In 2007, The Shins released their third studio album, Wincing the Night Away, which received rave reviews from critics and debuted at number two on the Billboard 200. The album spawned a yearlong tour and snagged a Grammy nomination for Best Alternative Music Album. Having worked on The Shins for nearly a decade, frontman James Mercer felt exhausted and ready to quit the band. "Mainly I was tired of being right in the middle and everything sort of revolving around me, including the friendship dynamics-slash-bandmate dynamics and the creative aspect," Mercer explained in 2012. Noting that the band had never been bigger, some aspects of the limelight made him uncomfortable: "I had never been someone who was ever in the center of any kind of social circle." Mercer was approached by Brian Burton (Danger Mouse) around this same period regarding a possible collaboration on a new project, which became Broken Bells.

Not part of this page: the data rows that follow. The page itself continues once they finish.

(** A load and a store inside a block. *)
Definition rd (n off : Z) (buf : list Z) : option Z :=
  if (0 <=? off) && (off + n <=? Z.of_nat (length buf)) then Some (le n off buf) else None.

Definition wr_bytes (off : Z) (b buf : list Z) : option (list Z) :=
  if (0 <=? off) && (off + Z.of_nat (length b) <=? Z.of_nat (length buf)) then Some (splice off b buf) else None.

Definition wr (n off v : Z) (buf : list Z) : option (list Z) := wr_bytes off (enc (Z.to_nat n) v) buf.

Definition decode_super (l : list Z) : super_block :=
  mk_sb (le 4 4 l) (le 4 20 l) (le 4 24 l) (le 4 32 l) (le 4 40 l) (le 2 56 l) (le 2 88 l) 0 0 0 [].

Definition decode_gd (l : list Z) : group_desc := mk_gd (le 4 0 l) (le 4 4 l) (le 4 8 l).

Definition decode_inode (l : list Z) : inode :=
  mk_inode (le 2 0 l) (le 2 2 l) (le 4 4 l) (le 4 8 l) (le 4 12 l) (le 4 16 l) (le 4 20 l) (le 2 24 l) (le 2 26 l) (le 4 28 l) (le 4 32 l) (le 4 36 l)
    ((fun i => le 4 (40 + 4 * i) l) <$> seqZ 0 15) (le 4 100 l) (le 4 104 l) (le 4 108 l) (le 4 112 l) (slice 116 12 l).

Definition encode_inode (i : inode) : list Z :=
  enc 2 (i_mode i) ++ enc 2 (i_uid i) ++ enc 4 (i_size i) ++ enc 4 (i_atime i) ++ enc 4 (i_ctime i) ++ enc 4 (i_mtime i) ++ enc 4 (i_dtime i) ++
  enc 2 (i_gid i) ++ enc 2 (i_links_count i) ++ enc 4 (i_blocks i) ++ enc 4 (i_flags i) ++ enc 4 (osd1 i) ++ (i_block i ≫= enc 4) ++
  enc 4 (i_generation i) ++ enc 4 (i_file_acl i) ++ enc 4 (i_dir_acl i) ++ enc 4 (i_faddr i) ++ osd2 i.

Definition set_i_size (v : Z) (i : inode) : inode :=
  mk_inode (i_mode i) (i_uid i) v (i_atime i) (i_ctime i) (i_mtime i) (i_dtime i) (i_gid i) (i_links_count i) (i_blocks i) (i_flags i) (osd1 i) (i_block i) (i_generation i) (i_file_acl i) (i_dir_acl i) (i_faddr i) (osd2 i).
Definition set_i_block (n : nat) (no blocks : Z) (i : inode) : inode :=
  mk_inode (i_mode i) (i_uid i) (i_size i) (i_atime i) (i_ctime i) (i_mtime i) (i_dtime i) (i_gid i) (i_links_count i) blocks (i_flags i) (osd1 i) (<[n := no]> (i_block i)) (i_generation i) (i_file_acl i) (i_dir_acl i) (i_faddr i) (osd2 i).
Definition set_i_links_count (v : Z) (i : inode) : inode :=
  mk_inode (i_mode i) (i_uid i) (i_size i) (i_atime i) (i_ctime i) (i_mtime i) (i_dtime i) (i_gid i) v (i_blocks i) (i_flags i) (osd1 i) (i_block i) (i_generation i) (i_file_acl i) (i_dir_acl i) (i_faddr i) (osd2 i).

(** [memset(inode, 0, ...)], the mode and the owner. *)
Definition new_inode (mode uid gid : Z) : inode := mk_inode (u16 mode) uid 0 0 0 0 0 gid 0 0 0 0 (replicate 15 0) 0 0 0 0 (replicate 12 0).

(** ** The server's state *)

(** What [malloc] leaves in the memory it returns, by the number of the call. *)
Class Heap := {
  heap_bytes : nat -> Z -> list Z;
  heap_bytes_len : forall k n, 0 <= n -> length (heap_bytes k n) = Z.to_nat n }.
(* ===== verification/Ext2Proofs.v ===== *)
(** * The ext2 server is correct

    Theorems about the operations of [Ext2.v].  A state is described by what it means:
    the bytes of the device and [inode_of], the inode a number stands for, which is the
    cached copy if there is one and the copy on the disk otherwise. *)

From S2P Require Import Prelude Bytes Disk Ext2 Ext2Format.

(** ** Good states *)

Lemma u32_id v : 0 <= v < 2 ^ 32 -> u32 v = v.
Proof. apply Z.mod_small. Qed.

(** ** Bitmaps *)

(** Bit [n] of a bitmap. *)
Definition bit (l : list Z) (n : Z) : bool := Z.testbit (default 255 (l !! Z.to_nat (n / 8))) (n mod 8).

Lemma land_bit_clear v i : 0 <= i -> (Z.land v (Z.shiftl 1 i) =? 0) = negb (Z.testbit v i).
Proof. intros. by rewrite <- land_bit, negb_involutive by done. Qed.

Lemma zero_bit_spec k : forall i v, 0 <= i ->
  match zero_bit k i v with
  | Some b => i <= b < i + Z.of_nat k /\ Z.testbit v b = false /\ forall c, i <= c < b -> Z.testbit v c = true
  | None => forall c, i <= c < i + Z.of_nat k -> Z.testbit v c = true
  end.
Proof.
  induction k as [|k IH]; intros i v Hi; cbn [zero_bit]; [intros c Hc; lia|]. rewrite land_bit_clear by done. destruct (Z.testbit v i) eqn:E; cbn [negb].
  - pose proof (IH (i + 1) v ltac:(lia)) as Hz. destruct (zero_bit k (i + 1) v) as [b|].
    + destruct Hz as (Hb & Hf & Ht). split; [lia|]. split; [done|]. intros c Hc. destruct (Z.eq_dec c i) as [->|]; [done|]. apply Ht. lia.
    + intros c Hc. destruct (Z.eq_dec c i) as [->|]; [done|]. apply Hz. lia.
  - split; [lia|]. split; [done|]. intros c Hc. lia.
Qed.

Lemma bit_split l j c : 0 <= j -> 0 <= c < 8 -> bit l (8 * j + c) = Z.testbit (default 255 (l !! Z.to_nat j)) c.
Proof.
  intros. unfold bit. rewrite (Z.mul_comm 8), (Z.add_comm (j * 8)). rewrite Z.div_add, Z.mod_add, Z.div_small, Z.mod_small by lia. by rewrite Z.add_0_l.
Qed.

Lemma bit_cons v l n : 8 <= n -> bit (v :: l) n = bit l (n - 8).
Proof.
  intros. unfold bit. replace n with (n - 8 + 1 * 8) at 1 2 by lia. rewrite Z.div_add, Z.mod_add by lia.
  assert (0 <= (n - 8) / 8) by (apply Z.div_pos; lia). replace (Z.to_nat ((n - 8) / 8 + 1)) with (S (Z.to_nat ((n - 8) / 8))) by lia. done.
Qed.
(* ===== verification/VfsProofs.v ===== *)
(** * The virtual file system server is correct

    The table of open files of a process changes only as its own requests say, and the
    requests of one process do not touch the table of another. *)

From S2P Require Import Prelude Sched Ext2 Vfs.

(** Take a computation apart: its first step with the result. *)
Tactic Notation "minv" hyp(H) "as" simple_intropattern(a) simple_intropattern(s) simple_intropattern(E) :=
  apply bind_inv in H as (a & s & E & H); cbv beta iota in H.

Section Proofs.
Context {F : Type} `{FileServers F}.

(** Two states of an entry: only the references and the children may differ. *)
Definition same_de (e e' : dentry) : Prop :=
  f_fs_pid e' = f_fs_pid e /\ f_ino e' = f_ino e /\ f_size e' = f_size e /\ f_mode e' = f_mode e /\ f_name e' = f_name e /\ f_parent e' = f_parent e.

Definition in_dom (d : gmap Z dentry) (a : Z) : Prop := is_Some (d !! a).

Definition pf_ok (d : gmap Z dentry) (p : proc_file) : Prop :=
  length (filp p) = NR_FILES /\ (forall fd f, filp p !! fd = Some (Some f) -> in_dom d (f_dentry f)) /\ in_dom d (cwd p).

(** Every pointer points to an entry, and a process has one table. *)
Record vfs_ok (s : vfs F) : Prop := {
  vo_nodup : forall b l, file_map s !! b = Some l -> NoDup (pf_pid <$> l);
  vo_files : forall b l p, file_map s !! b = Some l -> p ∈ l -> pf_ok (dentries s) p;
  vo_std : in_dom (dentries s) (root_entry s) /\ in_dom (dentries s) (stdin s) /\ in_dom (dentries s) (stdout s) /\ in_dom (dentries s) (stderr s);
  vo_fresh : forall a, in_dom (dentries s) a -> 0 < a < next_addr s;
  vo_next : 0 < next_addr s;
  vo_children : forall a e c, dentries s !! a = Some e -> c ∈ f_children e -> in_dom (dentries s) c;
  vo_parent : forall a e, dentries s !! a = Some e -> f_parent e = NULL \/ in_dom (dentries s) (f_parent e) }.

(** The first child with a name. *)
Fixpoint child_named (d : gmap Z dentry) (n : list Z) (l : list Z) : option Z :=
  match l with
  | [] => None
  | c :: l => if bool_decide (f_name <$> d !! c = Some n) then Some c else child_named d n l
  end.

(** Where a name leads from an entry of the tree. *)
Definition step_name (d : gmap Z dentry) (a : Z) (n : list Z) : option Z :=
  if bool_decide (n = [46]) then Some a
  else
    e ← d !! a;
    if bool_decide (n = [46; 46]) then Some (f_parent e) else child_named d n (f_children e).

Fixpoint leads (d : gmap Z dentry) (a : Z) (names : list (list Z)) : option Z :=
  match names with
  | [] => Some a
  | n :: names => b ← step_name d a n; leads d b names
  end.

(** An entry with what the file system answered for its name in its directory. *)
Definition from_fs (d : gmap Z dentry) (e : dentry) : Prop :=
  exists pe i x x', d !! f_parent e = Some pe /\ f_fs_pid e = f_fs_pid pe /\
    sendrecv (f_fs_pid pe) (FsLookup (f_name e) (f_ino pe)) x = (0, 0, ADentry (Some i), x') /\
    f_ino e = d_ino_no i /\ f_size e = d_size i /\ f_mode e = d_mode i.

(** The tree grows: no name changes its meaning, and new entries come from their file
    system. *)
Definition extends (d d' : gmap Z dentry) : Prop :=
  (forall a n b, step_name d a n = Some b -> step_name d' a n = Some b) /\
  (forall a e, d' !! a = Some e -> d !! a = None -> from_fs d' e).

(** A step that keeps the tables: entries are added, counted and linked. *)
Definition keeps (s s' : vfs F) : Prop :=
  vfs_ok s' /\ file_map s' = file_map s /\ root_entry s' = root_entry s /\ stdin s' = stdin s /\ stdout s' = stdout s /\ stderr s' = stderr s /\
  (forall a e, dentries s !! a = Some e -> exists e', dentries s' !! a = Some e' /\ same_de e e') /\ extends (dentries s) (dentries s').

Lemma extends_refl d : extends d d.
Proof. split; [done|]. intros a e He Hn. congruence. Qed.

Lemma extends_trans d1 d2 d3 : (forall a e, d2 !! a = Some e -> exists e', d3 !! a = Some e' /\ same_de e e') -> extends d1 d2 -> extends d2 d3 -> extends d1 d3.
Proof.
  intros D2 [S1 N1] [S2 N2]. split; [auto|]. intros a e3 He3 Hn. destruct (d2 !! a) as [e2|] eqn:He2; [|by eapply N2].
  destruct (N1 a e2 He2 Hn) as (pe & i & x & x' & P1 & P2 & P3 & P4 & P5 & P6). destruct (D2 a e2 He2) as (e3' & He3' & Se). rewrite He3 in He3'. injection He3' as <-.
  destruct (D2 _ pe P1) as (pe' & Hpe' & Sp). destruct Se as (E1 & E2 & E3 & E4 & E5 & E6), Sp as (Q1 & Q2 & _).
  exists pe', i, x, x'. rewrite E1, E2, E3, E4, E5, E6, Q1, Q2. done.
Qed.

Lemma keeps_refl s : vfs_ok s -> keeps s s.
Proof. intros Hs. split; [done|]. do 5 (split; [done|]). split; [|apply extends_refl]. intros a e He. by exists e. Qed.

Lemma same_de_trans e1 e2 e3 : same_de e1 e2 -> same_de e2 e3 -> same_de e1 e3.
Proof. unfold same_de. intuition congruence. Qed.

Lemma same_trans (d1 d2 d3 : gmap Z dentry) :
  (forall a e, d1 !! a = Some e -> exists e', d2 !! a = Some e' /\ same_de e e') -> (forall a e, d2 !! a = Some e -> exists e', d3 !! a = Some e' /\ same_de e e') ->
  forall a e, d1 !! a = Some e -> exists e', d3 !! a = Some e' /\ same_de e e'.
Proof. intros D1 D2 a e He. destruct (D1 a e He) as (e1 & He1 & S1). destruct (D2 a e1 He1) as (e2 & He2 & S2). exists e2. split; [done|]. by eapply same_de_trans. Qed.

Lemma keeps_trans s1 s2 s3 : keeps s1 s2 -> keeps s2 s3 -> keeps s1 s3.
Proof.
  intros (_ & M1 & R1 & A1 & B1 & C1 & D1 & X1) (O & M2 & R2 & A2 & B2 & C2 & D2 & X2). split; [done|]. do 5 (split; [congruence|]).
  split; [by eapply same_trans|by eapply extends_trans].
Qed.

Lemma keeps_dom s s' a : keeps s s' -> in_dom (dentries s) a -> in_dom (dentries s') a.
Proof. intros K [e He]. destruct K as (_ & _ & _ & _ & _ & _ & D & _). destruct (D a e He) as (e' & He' & _). by exists e'. Qed.

Lemma pf_ok_mono d d' p : (forall a, in_dom d a -> in_dom d' a) -> pf_ok d p -> pf_ok d' p.
Proof. intros Hd (Hl & Hf & Hc). split; [done|]. split; [|by apply Hd]. intros fd f Hfd. apply Hd. by eapply Hf. Qed.

Lemma child_named_same d d' n l : (forall c, c ∈ l -> f_name <$> d' !! c = f_name <$> d !! c) -> child_named d' n l = child_named d n l.
Proof.
  induction l as [|c l IH]; intros Hl; cbn [child_named]; [done|]. rewrite (Hl c) by left. case_bool_decide; [done|]. apply IH. intros x Hx. apply Hl. by right.
Qed.

Lemma child_named_elem d n l c : child_named d n l = Some c -> c ∈ l.
Proof. induction l as [|x l IH]; cbn [child_named]; [done|]. case_bool_decide; [intros [= ->]; by left|]. intros Hc. right. by apply IH. Qed.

Mercer was initially intimidated to commit to the project, but felt differently after attending the memorial service for actor Heath Ledger in 2008. Mercer felt very shy in contrast to Ledger; he observed Ledger was very engaged in conversation and held deep relationships. Noting that the outpouring of emotion at the service changed him, Mercer decided to change his pace and began saying "yes" to new experiences. Enjoying the fresh approach with Broken Bells in regards to meeting new musicians, Mercer desired to continue that feeling. Mercer parted ways with longtime bandmates Dave Hernandez, Marty Crandall and Jesse Sandoval, terming it "an aesthetic decision." Sandoval instead told The Portland Mercury he was "unequivocally fired" from the group. Sandoval elaborated on Mercer's decision, noting that "When I think about this, probably if James really had complete say in it, he would have killed the Shins." Mercer would later relate that his decision was "tremendously difficult," but instead wished to view it as a new phase. When Mercer made a comment in NME that he was drawn to Broken Bells because The Shins "had started to feel heavy," fans of the band began to speculate that the band was perhaps over.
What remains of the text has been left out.